Theed, Rachael and Eccles, Fiona Juliet Rosalind and Simpson, Jane (2018) Understandings of psychological difficulties in people with the Huntington’s disease gene mutation and their expectations of psychological therapy. Psychology and Psychotherapy: Theory, Research and Practice, 91 (2). pp. 216-231. ISSN 1476-0835
TheedPAPTRAPsept2017_FOR_PURE.pdf - Accepted Version
Available under License Creative Commons Attribution-NonCommercial.
Download (776kB)
Abstract
Objectives This study sought to investigate how people who had tested positive for the Huntington's disease (HD) gene mutation understood and experienced psychological distress and their expectations of psychological therapy. Design A qualitative methodology was adopted involving semi-structured interviews and interpretative phenomenological analysis (IPA). Method A total of nine participants (five women and four men) who had opted to engage in psychological therapy were recruited and interviewed prior to the start of this particular psychological therapeutic intervention. Interviews were transcribed verbatim and analysed using IPA whereby themes were analysed within and across transcripts and classified into superordinate themes.
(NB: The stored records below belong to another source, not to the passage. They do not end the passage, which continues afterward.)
(* ===== verification/VirtBus.v ===== *)
(** * The bus of the [virt] machine

    The interrupt controller below 0x0900_0000 and the [UART] from there on, each
    with its own state. Whatever controller and [UART] they are, the pair has the
    laws of both and those of [Devices]; [VirtBoard] is the concrete one. *)

From stdpp Require Import prelude strings.
From Stdlib Require Import Lia NArith.
From S2P Require Import Prelude Text HalCpu HalIrq Objects Sched QemuCpu Gic Console Board Boot KernelMain.

Record VirtBus (G U : Type) := mkVirt { v_gic : G; v_uart : U }.
Global Arguments mkVirt {_ _} _ _.
Global Arguments v_gic {_ _} _.
Global Arguments v_uart {_ _} _.

Section pair.
Context {G U : Type} `{!Bus G, !Bus U}.
Implicit Types (b : VirtBus G U).

Global Instance VirtBus_bus : Bus (VirtBus G U) := {|
  read_volatile a b :=
    if (a <? PL011_UART_BASE)%N then let '(x, g) := read_volatile a (v_gic b) in (x, mkVirt g (v_uart b))
    else let '(x, u) := read_volatile a (v_uart b) in (x, mkVirt (v_gic b) u);
  write_volatile a v b :=
    if (a <? PL011_UART_BASE)%N then mkVirt (write_volatile a v (v_gic b)) (v_uart b)
    else mkVirt (v_gic b) (write_volatile a v (v_uart b));
|}.

(** The controller's registers are on its side of the bus, the [UART]'s on the
    other. *)
Lemma gic_side (base off : N) :
  base = 0x08000000%N ∨ base = 0x08010000%N → (off < 0x1000)%N →
  (saturating_add 64 base off <? PL011_UART_BASE)%N = true.
Proof.
  intros Hb Ho. apply N.ltb_lt. assert (base + off < PL011_UART_BASE)%N by (unfold PL011_UART_BASE; lia).
  rewrite saturating_add_small; [done|]. unfold PL011_UART_BASE in *. lia.
Qed.

Lemma virt_write_dist off v b :
  (off < 0x1000)%N →
  write_distributor qemu_gic off v b = mkVirt (write_distributor qemu_gic off v (v_gic b)) (v_uart b).
Proof.
  intros Ho. unfold write_distributor. cbn [write_volatile VirtBus_bus].
  by rewrite gic_side by (done || by left).
Qed.

Lemma virt_write_cpu off v b :
  (off < 0x1000)%N →
  write_cpu_interface qemu_gic off v b = mkVirt (write_cpu_interface qemu_gic off v (v_gic b)) (v_uart b).
Proof.
  intros Ho. unfold write_cpu_interface. cbn [write_volatile VirtBus_bus].
  by rewrite gic_side by (done || by right).
Qed.

Lemma virt_read_dist off b :
  (off < 0x1000)%N →
  read_distributor qemu_gic off b =
    let '(x, g) := read_distributor qemu_gic off (v_gic b) in (x, mkVirt g (v_uart b)).
Proof.
  intros Ho. unfold read_distributor. cbn [read_volatile VirtBus_bus].
  by rewrite gic_side by (done || by left).
Qed.

Lemma virt_read_cpu off b :
  (off < 0x1000)%N →
  read_cpu_interface qemu_gic off b =
    let '(x, g) := read_cpu_interface qemu_gic off (v_gic b) in (x, mkVirt g (v_uart b)).
Proof.
  intros Ho. unfold read_cpu_interface. cbn [read_volatile VirtBus_bus].
  by rewrite gic_side by (done || by right).
Qed.

#[refine] Global Instance VirtBus_gic `{!GicV2 G qemu_gic} : GicV2 (VirtBus G U) qemu_gic := {|
  view b := view (v_gic b);
  active b := active (v_gic b);
  top_pending b := top_pending (v_gic b);
|}.
Proof.
  all: cbn zeta; intros; rewrite ?virt_read_dist, ?virt_read_cpu by done.
  - apply it_lines_lt.
  - rewrite <- typer_field. by destruct (read_distributor _ _ _).
  - pose proof (typer_readonly (v_gic b)) as Hr. destruct (read_distributor _ _ _) as [x g].
    cbn in *. rewrite Hr. by destruct b.
  - unfold write_distributor. cbn [write_volatile VirtBus_bus]. case_match; [|done].
    apply (dist_it_lines off v (v_gic b)).
  - rewrite virt_write_dist by done. by apply dist_enabled.
  - rewrite virt_write_dist by done. by apply dist_priority.
  - rewrite virt_write_dist by done. by apply dist_routed.
  - rewrite virt_write_dist by done. by apply dist_forwarding.
  - rewrite virt_write_dist by done. by apply dist_interface.
  - rewrite virt_write_cpu by done. by apply cpu_distributor.
  - rewrite virt_write_cpu by done. by apply cpu_control.
  - rewrite virt_write_cpu by done. by apply cpu_mask.
  - by eapply top_pending_lt.
  - rewrite <- iar_id. by destruct (read_cpu_interface _ _ _).
  - rewrite <- (iar_view (v_gic b)). by destruct (read_cpu_interface _ _ _).
  - rewrite <- iar_active. by destruct (read_cpu_interface _ _ _).
  - rewrite virt_write_cpu by done. by apply eoir_active.
Defined.

#[refine] Global Instance VirtBus_uart `{!Pl011 U uart0} : Pl011 (VirtBus G U) uart0 := {|
  sent b := sent (v_uart b);
  busy b := busy (v_uart b);
  drain := drain (B := U);
|}.
Proof.
  - intros b. rewrite <- (flag_full (v_uart b)). cbn [read_volatile VirtBus_bus].
    change (_ <? _)%N with false. cbv iota. by destruct (read_volatile _ _).
  - intros b. pose proof (flag_poll (v_uart b)) as Hp. cbn [read_volatile VirtBus_bus].
    change (_ <? _)%N with false. cbv iota. by destruct (read_volatile _ _).
  - intros b v Hb Hv. by apply (data_write (v_uart b) v).
Defined.

Global Instance VirtBus_devices `{!GicV2 G qemu_gic, !Pl011 U uart0} : Devices (VirtBus G U).
Proof.
  split.
  - intros b. cbn [read_volatile VirtBus_bus]. change (_ <? _)%N with false. cbv iota.
    by destruct (read_volatile _ _).
  - done.
  - intros off v b Ho. by rewrite virt_write_dist.
  - intros off v b Ho. by rewrite virt_write_cpu.
Qed.
End pair.

(** A [Gic400] and a slow [UART]. *)
Definition VirtBoard : Type := VirtBus Gic400 SlowUart.

Definition virt_board : Platform VirtBoard :=
  mkPlatform (mkCore 960 0 (λ _, 0%N)) (mkSysRegs 4 62500000 0 0 0 0) (mkVirt demo_gic (mkSlow [] 1)).
Definition virt_image : Image := mkImage 0x1000 0x2000 0x3000 0x90000 0x91000 0x92000.

(** The banner, as a board of 62.5 MHz prints it, and the panic of one at EL2. *)
Lemma kernel_entry_boots_witness :
  let _ := debug_profile in
  (∃ m k, kernel_entry 3 virt_image 2048 (mkMachine virt_board uninit) =
      Done (task_n 0, task_n 1, task_n 2) m ∧ booted virt_image 2048 virt_board m k) ∧
  boot_text 62500000 16 =
    ("tyrne: hello from kernel_main" +:+ nl +:+
     "tyrne: timer ready (62500000 Hz, resolution 16 ns)" +:+ nl +:+
     "tyrne: starting cooperative scheduler" +:+ nl)%string ∧
  let el2 := mkPlatform (p_core virt_board) (mkSysRegs 8 62500000 0 0 0 0) (p_bus virt_board) in
  kernel_entry 3 virt_image 2048 (mkMachine el2 uninit) = Panic.
Proof.
  intros p. split_and!.
  - apply (kernel_entry_boots (profile := p) 3 virt_image 2048 virt_board);
      [by vm_compute; lia|by vm_compute; lia|by vm_compute].
  - by vm_compute.
  - intros el2. apply (kernel_entry_boots (profile := p) 3 virt_image 2048 el2);
      [by vm_compute; lia|by vm_compute; lia|by vm_compute].
Defined.
(* ===== verification/SchedSafety.v ===== *)
(** * The scheduler's properties

    Built on the step lemmas of [SchedProofs.v]: no panic and no broken
    invariant, round robin, no lost wake-up, deadlock reporting, and registers
    across switches. The witnesses run on the QEMU core of [QemuCpu.v]. *)

From stdpp Require Import prelude.
From Stdlib Require Import Lia NArith.
From S2P Require Import Prelude FreeList Arena Objects Rights Capability.
From S2P Require Import CapTable CapTree CapShape CapProofs CapSpec Ipc IpcProofs.
From S2P Require Import HalCpu SchedQueue Sched SchedProofs QemuCpu Boot.

Section safety.
Context {S : Type} `{!Cpu S, !ContextSwitch S} `{BuildProfile}.
Implicit Types (k : Kernel S) (l : list TaskHandle) (h c : TaskHandle).

(** The calls a running task can make. *)
Inductive kernel_op :=
  | KYield
  | KSend (tbl : nat) (ep_cap : CapHandle) (msg : Message) (transfer : option CapHandle)
  | KRecv (tbl : nat) (ep_cap : CapHandle).

Definition ignore {A} (c : control A) : control (S := S) unit := control_map (λ _, tt) c.

Definition exec_kernel (o : kernel_op) : M (Kernel S) SchedError (control unit) :=
  match o with
  | KYield => yield_now
  | KSend tbl ep_cap msg transfer => c ← ipc_send_and_yield tbl ep_cap msg transfer; mret (ignore c)
  | KRecv tbl ep_cap => c ← ipc_recv_and_yield tbl ep_cap; mret (ignore c)
  end.

(** A kernel some task is running in. *)
Definition running k : Prop := ∃ l, kernel_wf k l ∧ is_Some (current (k_sched k)).

(** The rest of a suspended call: resumed in any well-formed kernel, it returns
    and leaves a well-formed one. *)
Definition resumable {A} (m : M (Kernel S) SchedError A) : Prop :=
  ∀ k, running k → match m k with Done _ k' | Fail _ k' => running k' | _ => False end.

Definition safe {A} (r : step (Kernel S) SchedError (control A)) : Prop :=
  match r with
  | Done (Return _) k' => running k'
  | Done (Switched m) k' => running k' ∧ resumable m
  | Fail _ k' => running k'
  | Panic | Diverge => False
  end.

Lemma drop_guard_resumable guard : resumable (drop_guard guard).
Proof.
  intros k (l & Hk & Hc). rewrite drop_guard_run. exists l. split; [|done]. by apply kernel_wf_cpu.
Qed.

Lemma resumable_map {A B} (f : A → B) (m : M (Kernel S) SchedError A) :
  resumable m → resumable (a ← m; mret (f a)).
Proof. intros Hm k Hk. specialize (Hm k Hk). monad. by destruct (m k). Qed.

Lemma recv_resumable guard tbl ep_cap : resumable (recv_resume guard tbl ep_cap).
Proof.
  intros k (l & Hk & Hc).
  destruct (recv_resume_run k l guard tbl ep_cap Hk)
    as [(e & k' & -> & Hk' & Hs & _)|(out & q & t & Hk' & _ & ->)]; [exists l; by rewrite Hs|].
  destruct out; by exists l.
Qed.

Lemma yield_now_safe k : running k → safe (yield_now k).
Proof.
  intros (l & Hk & [c Hc]). pose proof (yield_now_run k l c Hk Hc) as Hy. destruct l as [|h l].
  - destruct Hy as (s' & -> & Hk' & Hc' & _). exists []. simpl. by rewrite Hc'.
  - destruct Hy as (s1 & k' & guard & -> & _ & _ & _ & _ & Hk' & Hc' & _). simpl.
    split; [exists (l ++ [c]); by rewrite Hc'|apply drop_guard_resumable].
Qed.

Lemma safe_map {A B} (f : A → B) (m : M (Kernel S) SchedError (control A)) k :
  safe (m k) → safe ((c ← m; mret (control_map f c)) k).
Proof.
  monad. destruct (m k) as [[a|r] k'|e k'| |]; simpl; try done.
  intros [? ?]. split; [done|by apply resumable_map].
Qed.

Lemma send_safe k tbl ep_cap msg transfer :
  running k → safe (ipc_send_and_yield tbl ep_cap msg transfer k).
Proof.
  intros (l & Hk & [c Hc]).
  destruct (ipc_send_and_yield_run k l tbl ep_cap msg transfer Hk)
    as [(e & k' & -> & Hk' & Hs & _)|(ep & q & t & _ & _ & _ & Hout)]; [exists l; rewrite Hs; eauto|].
  destruct (sent_outcome _).
  - destruct Hout as (s' & l1 & (Hk1 & Hc1 & _) & ->). apply safe_map, yield_now_safe.
    exists l1. split; [done|]. rewrite Hc1, Hc. eauto.
  - destruct Hout as [-> Hk']. exists l. simpl. eauto.
Qed.

Lemma recv_safe k tbl ep_cap : running k → safe (ipc_recv_and_yield tbl ep_cap k).
Proof.
  intros (l & Hk & [c Hc]).
  destruct (ipc_recv_and_yield_run k l c tbl ep_cap Hk Hc)
    as [(e & k' & -> & Hk' & Hs & _)|[(m & x & q & t & -> & Hk' & _)|
        (ep & q & t & _ & _ & _ & _ & Hk1 & _ & _ & Hout)]].
  - exists l. rewrite Hs. eauto.
  - exists l. simpl. eauto.
  - destruct l as [|h l].
    + rewrite Hout. exists []. simpl. eauto.
    + destruct Hout as (s1 & k' & guard & -> & _ & _ & _ & Hk' & Hc' & _). simpl.
      split; [exists l; by rewrite Hc'|apply recv_resumable].
Qed.

Lemma exec_kernel_safe o k : running k → safe (exec_kernel o k).
Proof.
  intros Hk. destruct o; simpl; [by apply yield_now_safe|..]; apply safe_map;
    [by apply send_safe|by apply recv_safe].
Qed.

(** ** Round robin *)

(** [n] yields in a row, each by whichever task runs; [f] is what the tasks do
    to the core in between. *)
Fixpoint yields (n : nat) (f : nat → S → S) k : option (Kernel S) :=
  match n with
  | O => Some k
  | Datatypes.S n =>
      match yield_now (with_cpu k (f n (k_cpu k))) with
      | Done _ k' => yields n f k'
      | _ => None
      end
  end.

Lemma yields_rotate n f k l c :
  kernel_wf k l → current (k_sched k) = Some c → n ≤ length l →
  ∃ k', yields n f k = Some k' ∧
    (k_arena k' = k_arena k ∧ k_queues k' = k_queues k ∧ k_tables k' = k_tables k) ∧
    ∃ c' l', drop n (c :: l) ++ take n (c :: l) = c' :: l' ∧
      kernel_wf k' l' ∧ current (k_sched k') = Some c'.
Proof.
  revert k l c. induction n as [|n IH]; intros k l c Hk Hc Hn.
  - exists k. split; [done|]. split; [done|]. exists c, l. simpl. by rewrite app_nil_r.
  - destruct l as [|h l]; [simpl in Hn; lia|]. simpl in Hn. simpl yields.
    pose proof (yield_now_run (with_cpu k (f n (k_cpu k))) (h :: l) c) as Hy.
    destruct Hy as (s1 & k1 & guard & -> & _ & _ & _ & _ & Hk1 & Hc1 & _ & Ha1 & Hq1 & Ht1);
      [by apply kernel_wf_cpu|done|].
    destruct (IH k1 (l ++ [c]) h Hk1 Hc1) as (k' & Hy & (Ha & Hq & Ht) & c' & l' & Heq & Hk' & Hc');
      [rewrite length_app; simpl; lia|].
    exists k'. split; [done|]. split; [by rewrite Ha, Hq, Ht, Ha1, Hq1, Ht1|]. exists c', l'. split; [|done]. rewrite <- Heq. simpl.
    rewrite (app_comm_cons l [c] h), drop_app_le, take_app_le by (simpl; lia).
    by rewrite <- app_assoc.
Qed.
(** The task at position [i] runs after [i + 1] yields. *)
Lemma yields_reach k l c h i f :
  kernel_wf k l → current (k_sched k) = Some c → l !! i = Some h →
  ∃ k' l', yields (1 + i) f k = Some k' ∧ kernel_wf k' l' ∧ current (k_sched k') = Some h ∧
    k_arena k' = k_arena k ∧ k_queues k' = k_queues k ∧ k_tables k' = k_tables k.
Proof.
  intros Hk Hc Hi. assert (i < length l) as Hlt by (by eapply lookup_lt_Some).
  destruct (yields_rotate (1 + i) f k l c Hk Hc) as (k' & Hy & Hkept & c' & l' & Heq & Hk' & Hc'); [lia|].
  exists k', l'. split_and!; [done|done| |apply Hkept..]. rewrite Hc'. f_equal.
  simpl in Heq. rewrite (drop_S l h i Hi) in Heq. by injection Heq as -> _.
Qed.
Results Three superordinate themes were developed: Attributing psychological distress to HD: ‘you're blaming everything on that now’; Changes in attributions of distress over time: ‘in the past you'd just get on with it’; and Approaching therapy with an open mind, commitment, and hope: ‘a light at the end of the tunnel’. Conclusion Understandings of psychological distress in HD included biological and psychological explanations, with both often being accepted simultaneously by the same individual but with biomedical accounts generally dominating. Individual experience seemed to reflect a dynamic process whereby people's understanding and experience of their distress changed over time. Psychological therapy was accepted as a positive alternative to medication, providing people with HD with hope that their psychological well-being could be enhanced.